We have become as numb to scenes like this as to school shootings.

About 41,000 Americans were killed by guns last year. But estimates for car deaths range from 39,000 to over 44,000. The last figure comes from the National Safety Council. While deaths in cars are declining, thanks to safety features, more cyclists and pedestrians are dying every year from enormous cars and trucks plowing into them.

While about half of our gun deaths are suicides, most car deaths are classified as “accidents.” We shrug. Thoughts and prayers. In fact, they’re mistakes usually caused by people trying to go as fast as they can.

I have been as guilty as anyone. On a four-lane road with the driver in front going the speed limit, I will hit the gas and go around. I sometimes do it on a three-lane. Or I’ll sit right behind an 18-wheeler at 60 mph, with no hope for survival if that driver suddenly brakes or swerves.

Most of what its critics call “the war on cars” involve government trying to make drivers slow the “f” down. Turn four lanes into three, with a turn lane in the middle. Narrow roads with traffic circles and street furniture, forcing drivers to pay attention. Cut urban speed limits to 25 mph or even 15.

Then there’s parking. Eliminating on-street parking forces drivers to take time before they stop. It makes them pay for parking. But this eliminates “dooring,” cars opening in front of moving cyclists.

It lets more people use the road.

An American Pathology

America loves cars. Since the rise of the suburbs, with Interstates as local roads, this has become a pathology.

This post isn’t about the suburbs’ damage to our environment. It’s not about the damage we do to our economy, about our dependence on fossil fuels and isolated, wooden houses surrounded by putting greens called lawns.
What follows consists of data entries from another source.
(** ** Normalized text *)

(** The words of a text. *)
Fixpoint wordsLoop (word : wstring) (text : wstring) : list wstring :=
  let flush := if bool_decide (word = []) then [] else [word] in
  match text with
  | [] => flush
  | c :: text => if isWhitespace c then flush ++ wordsLoop [] text else wordsLoop (word ++ [c]) text
  end.
Definition words (text : wstring) : list wstring := wordsLoop [] text.

Fixpoint joinWith (sep : Z) (l : list wstring) : wstring :=
  match l with
  | [] => []
  | [x] => x
  | x :: l => x ++ sep :: joinWith sep l
  end.

(** Text without blanks at its ends and without two blanks in a row. *)
Definition tidy (text : wstring) : Prop :=
  forall i, text !! i = Some blank -> (0 < i)%nat /\ exists c, text !! S i = Some c /\ c <> blank.

Definition noOtherSpace (text : wstring) : Prop := Forall (fun c => isWhitespace c = true -> c = blank) text.

Definition visible (text : wstring) : wstring := filter (fun c => isWhitespace c = false) text.

Lemma wordsLoop_nonempty text : forall word, word <> [] -> wordsLoop word text <> [].
Proof.
  induction text as [|c text IH]; intros word Hw; simpl; rewrite bool_decide_false by done; [done|].
  destruct (isWhitespace c); [done|]. apply IH. by destruct word.
Qed.

Lemma joinWith_cons sep x l : joinWith sep (x :: l) = x ++ match l with [] => [] | _ => sep :: joinWith sep l end.
Proof. destruct l; simpl; [by rewrite app_nil_r|done]. Qed.

Lemma normalizeLoop_words text :
  (forall pre word, word <> [] -> normalizeLoop (pre ++ word) false text = pre ++ joinWith blank (wordsLoop word text)) /\
  (forall acc, acc <> [] -> normalizeLoop acc true text =
    acc ++ match words text with [] => [] | l => blank :: joinWith blank l end).
Proof.
  induction text as [|c text [IHA IHB]]; split.
  - intros pre word Hw. simpl. by rewrite bool_decide_false.
  - intros acc _. simpl. by rewrite app_nil_r.
  - intros pre word Hw. cbn [normalizeLoop wordsLoop]. rewrite (bool_decide_false (word = [])) by done.
    destruct (isWhitespace c).
    + rewrite bool_decide_true by (by destruct pre, word). rewrite IHB by (by destruct pre, word). cbn [app].
      fold (words text). rewrite joinWith_cons, <- app_assoc. by destruct (words text).
    + rewrite <- app_assoc. apply IHA. by destruct word.
  - intros acc Ha. unfold words. cbn [normalizeLoop wordsLoop]. rewrite (bool_decide_true ([] = [])) by done.
    destruct (isWhitespace c); [rewrite bool_decide_true by done; by apply IHB|].
    rewrite IHA by done. cbn [app]. pose proof (wordsLoop_nonempty text [c] ltac:(done)) as Hne.
    rewrite <- app_assoc. by destruct (wordsLoop [c] text).
Qed.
It’s more about the psychological damage we’ve done to generations of Americans, which your grandchildren will pay for in the form of shorter lives and diminished futures.

Here’s the pathology as it plays out in Atlanta. You can’t afford the rent, but you can afford a $60,000 ride with a stereo sized for a stadium and an engine suitable for NASCAR. You see these jamokes on every freeway, cutting in-and-out of traffic, risking their lives and those of everyone else so they might get somewhere 2 minutes faster. At night they take over urban intersections to do “doughnuts,” social media drawing the crowd.

If this is your thing, you might as well be walking around town with an AK-47 strapped to your shoulder. It may be the same fetish, employed by people who know they’d be shot if they strapped on a machine gun.

Cars are Drugs

Cars are more costly than a drug habit, and just as deadly. You have no money for rent, no way to raise a family, so you live fast and die young.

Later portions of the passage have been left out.